Il recente tumultuoso sviluppo dei mezzi di comunicazione e la rivoluzione digitale, il successo dei social nel determinare partecipazione e il loro potere di aggregazione insieme al rafforzarsi di un consumismo svenduto come fattore di benessere che un grande economista, Amartya Sen, ha chiamato «razionalmente folle» e che io, altrove, ho chiamato «bulimia dei consumi e anoressia dei valori», hanno profondamente influito sul comportamento sociale e morale dell’individuo e naturalmente, lasciatemi dire come neurofisiologo, sulla funzione e probabilmente sulla struttura del cervello, organo responsabile del comportamento.I potenti, affascinanti mezzi di comunicazione, nelle mani dei politici e dei grandi mercanti hanno distribuito cinicamente interessi particolari, talvolta addirittura personali, facendoli passare, camuffandoli, come interessi comuni del tutto ragionevoli e fonte di progresso e benessere. La strategia di manipolazione del cervello della gente è biologica e avviene trasferendo nei cervelli un’accelerazione dei desideri più primitivi e istintuali come la gioia dello shopping, del compra usa e getta, in sostanza scaricando nel cervello una nuova razionalità suffragata dal trionfo tecnologico che tinge di razionale anche l’irrazionale, che rende il superfluo necessario e il falso vero.

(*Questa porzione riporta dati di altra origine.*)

Lemma wp_fixUp c h top y kvs cs ptrs rp Q :
  ctx_wf kMin c.*2 (S h) top → sub_low kMin c.*2 (S h) (BN kvs cs) →
  bpath_at kMin c (Some y) rp -∗ node_rep kMin y kvs ptrs -∗ kids ptrs cs -∗
  (∀ (b : bool) t', ⌜(if b then broot kMin top t' else sub_low kMin [] top t') ∧
       belems t' = bctx_l c.*2 ++ belems (BN kvs cs) ++ bctx_r c.*2⌝ → bt_at kMin rp t' -∗ Q b) -∗
  wp (BT.fixUp kMinZ (Some y) (steps c)) Q.
Proof.
  iIntros (Hc Hlow) "Hc Hy Hk HQ". iInduction c as [|[x f] c IH] forall (h y kvs cs ptrs Hc Hlow).
  { iDestruct "Hc" as %->. simpl in Hc. subst top. simpl. wp_step.
    iApply ("HQ" $! false (BN kvs cs) with "[%]"); [by rewrite app_nil_r | rewrite bt_at_BN; by iFrame]. }
  rewrite fmap_cons in Hc, Hlow |- *. destruct Hc as [Hf Hc]. simpl in Hf. pose proof Hf as (Hok & Hf1 & Hf2 & _).
  pose proof Hlow as (Hle & Hl & Hcs & [?|Hge]); [done |]. rewrite bctx_frame //.
  iDestruct "Hc" as (q1 q2) "(Hx & H1 & H2 & Hc)". iDestruct (kids_length with "H1") as %Hq1. simpl.
  iApply wp_bind. iApply (wp_node_size with "Hy"). iIntros "Hy". rewrite Z.geb_leb.
  destruct (Z.leb_spec kMinZ (Z.of_nat (length kvs))) as [Hfull|Hshort].
  { wp_step. apply sub_low_wf in Hlow; [|done | lia].
    destruct (repaired c.*2 (S h) top (bplug_frame f (BN kvs cs)) (bplug_frame f (BN kvs cs))) as [Hr Hel];
      [done | by apply frame_wf_sub | done |].
    iApply ("HQ" $! false with "[%]"); [split; [by apply broot_low | done] |].
    iApply (bplug_at with "Hc"). iApply (bframe_at with "Hx H1 H2"). rewrite bt_at_BN. by iFrame. }
  iApply wp_bind. iApply (wp_node_size with "Hy"). iIntros "Hy".
  iApply wp_bind. iApply wp_assert; [apply Z.eqb_eq; lia |]. assert (S (length kvs) = kMin) as Hkvs by lia.
  iApply wp_bind. iApply (wp_leftRich with "Hx H1"); [done..|]. iIntros "Hx H1".
  destruct (rich (last (fc1 f))) eqn:Hleft.
  { destruct (frame_left f Hok) as [[_ Hc1]|(K & e & C & n & K2 & C2 & -> & HlC)]; [by rewrite Hc1 in Hleft |]. simpl. rewrite /= last_snoc in Hleft.
    apply bool_decide_eq_true in Hleft. iApply (wp_fixLeft with "Hx H1 H2 Hy Hk"); [done..|].
    iIntros (t' [Ht' Hel]) "Ht". iApply ("HQ" $! true with "[%]"); [by eapply repaired | iApply (bplug_at with "Hc Ht")]. }
  iApply wp_bind. iApply (wp_node_size with "Hx"). iIntros "Hx".
  iApply wp_bind. iApply (wp_rightRich with "Hx H2"); [done | done | destruct Hok; congruence |]. iIntros "Hx H2".
  destruct (rich (head (fc2 f))) eqn:Hright.
  { destruct (frame_right f Hok) as [[_ Hc2]|(K1 & C1 & e & K & n & C & ->)]; [by rewrite Hc2 in Hright |]. simpl in *.
    apply bool_decide_eq_true in Hright. iApply (wp_fixRight with "Hx H1 H2 Hy Hk"); [done..|].
    iIntros (t' [Ht' Hel]) "Ht". iApply ("HQ" $! true with "[%]"); [by eapply repaired | iApply (bplug_at with "Hc Ht")]. }
  iApply wp_bind. iApply (wp_fixMerge with "Hx H1 H2 Hy Hk"); [done..|].
  iIntros (ptrs' kvs' cs' [Hlow' Hel]) "Hx Hk". iApply ("IH" with "[//] [//] Hc Hx Hk"). by rewrite Hel.
Qed.

(** An empty root is replaced by its only child. *)
Lemma wp_shrinkRoot s nv rp top t Q :
  sub_low kMin [] top t →
  s ↦ BTree nv rp -∗ bt_at kMin rp t -∗
  (∀ top' t' rp', ⌜broot kMin top' t' ∧ belems t' = belems t⌝ →
     s ↦ BTree nv rp' -∗ bt_at kMin rp' t' -∗ Q ()) -∗
  wp (BT.shrinkRoot (Some s)) Q.
Proof.
  iIntros (Hlow) "Hs Ht HQ". destruct top as [|h], t as [|kvs cs]; try done. destruct Hlow as (Hle & Hl & Hcs & _).
  iEval (rewrite bt_at_BN) in "Ht". iDestruct "Ht" as (x ptrs ->) "[Hx Hk]".
  destruct cs as [|ct cs]; [done |]. iDestruct (big_sepL2_cons_inv_r with "Hk") as (q ptrs' ->) "[Hq Hk]".
  pose proof Hcs as [Hct _]%Forall_cons. iDestruct (bt_at_null with "Hq") as %Hq; [by eapply bwf_shape |].
  rewrite /BT.shrinkRoot /when. wp_step. iApply wp_bind. iApply (wp_node_child _ _ _ [] with "Hx"); [done |]. iIntros "Hx".
  wp_step. iApply wp_bind. iApply (wp_node_size with "Hx"). iIntros "Hx".
  destruct (decide (kvs = [] ∧ h ≠ 0%nat)) as [[-> Hh]|Hkeep].
  - rewrite (bool_decide_false (q = NULL)) /=; [|by intros ?%Hq]. iDestruct "Hx" as (ks vs ch _) "Hx". do 3 wp_step.
    destruct cs; [|done]. iDestruct (big_sepL2_nil_inv_r with "Hk") as %->.
    destruct h as [|h]; [done |]. iApply ("HQ" $! (S h) ct with "[%] Hs Hq"). split; [|done].
    destruct ct as [|kvs cs]; [done |]. destruct Hct as (? & ? & ?). split_and!; try done; [lia | right; lia].
  - assert ((Z.of_nat (length kvs) =? 0) && (q != NULL) = false) as ->.
    { destruct kvs; [|done]. rewrite (bool_decide_true (q = NULL)) //. apply Hq. destruct h; [done |]. by destruct Hkeep. }
    simpl. wp_step. iApply ("HQ" $! (S h) (BN kvs (ct :: cs)) with "[%] Hs").
    + split; [|done]. split_and!; try done. destruct h; [by left |]. right. destruct kvs; [by destruct Hkeep | simpl; lia].
    + rewrite bt_at_BN. iExists x, (q :: ptrs'). by iFrame.
Qed.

La globalizzazione tra supposti vantaggi ha omologato pensieri e comportamenti con successo economico dei mercati dove anche le merci sono diventate omologate con minori costi di produzione. E l’individuo creato unico, per il credente da Dio e per altri dall’evoluzione, unico per corredo genico ed esperienza di vita, ha perso, forse con sofferenza, ma senza bisogno e senza la forza necessaria per una ribellione – ad esempio nel caso dei ragazzi neet (che non studiano e non lavorano) –, la sua unicità. Si ha l’inquietante impressione di un gregge di pecore abilmente guidato da un potente pastore.La maggioranza delle persone appare costituita da individui clonati, non con mezzi della biologia molecolare, ma con quelli della comunicazione, del mercato. La clonazione del pensiero pone, a mio avviso, un’altra riflessione inquietante, quella di una possibile fine biologica della democrazia, la cui sostanza è il diritto di ogni cittadino ad esprimere la propria scelta consapevole al momento del voto; ma se gli individui clonati votano a comando come se qualcuno pigiasse un bottone e ordinasse, more militari, ciò che si deve o non si deve votare, allora la somiglianza con una dittatura diviene evidente.

Nei regimi dittatoriali la polizia impedisce di esprimere il proprio pensiero, ma non impedisce di pensare liberamente, nella democrazia digitale degli individui robotici c’è tutta la libertà di esprimere quello che vuoi, ma con i pensieri di altri inseriti nel tuo cervello, oggi, con una sorta di ipnosi verbale, ma domani, con tutta probabilità, trasferendo nei cervelli un’accelerazione dei desideri con microchip microscopici a formare il simbionte, incestuoso connubio di uomo e robot. È difficile invertire rotte tracciate con grande maestria dal potente pastore; io non vedo altra possibilità che ripartire dall’educazione, cioè dalla Scuola dei giovanissimi ancora privi della clonazione di massa, una scuola dove l’utente, come scriveva Nelson Mandela, è il ragazzo e non il sistema. Una Scuola capace di costruire alleanze con le altri grandi agenzie educative espresse dalla nostra società.

Purtroppo, la «Scuola di tutti», luogo condiviso dell’unica possibile resistenza e ribellione etica contro la situazione attuale, è negletta, e sorge il dubbio che la trascuratezza faccia parte della strategia della clonazione. Mi piace rubare a questo punto una frase di Piero Calamandrei che nel 1956 scriveva: «Se si vuole che la democrazia prima si faccia e poi si mantenga e si perfezioni, si può dire che la Scuola a lungo andare è più importante del Parlamento e della Magistratura e della Corte costituzionale».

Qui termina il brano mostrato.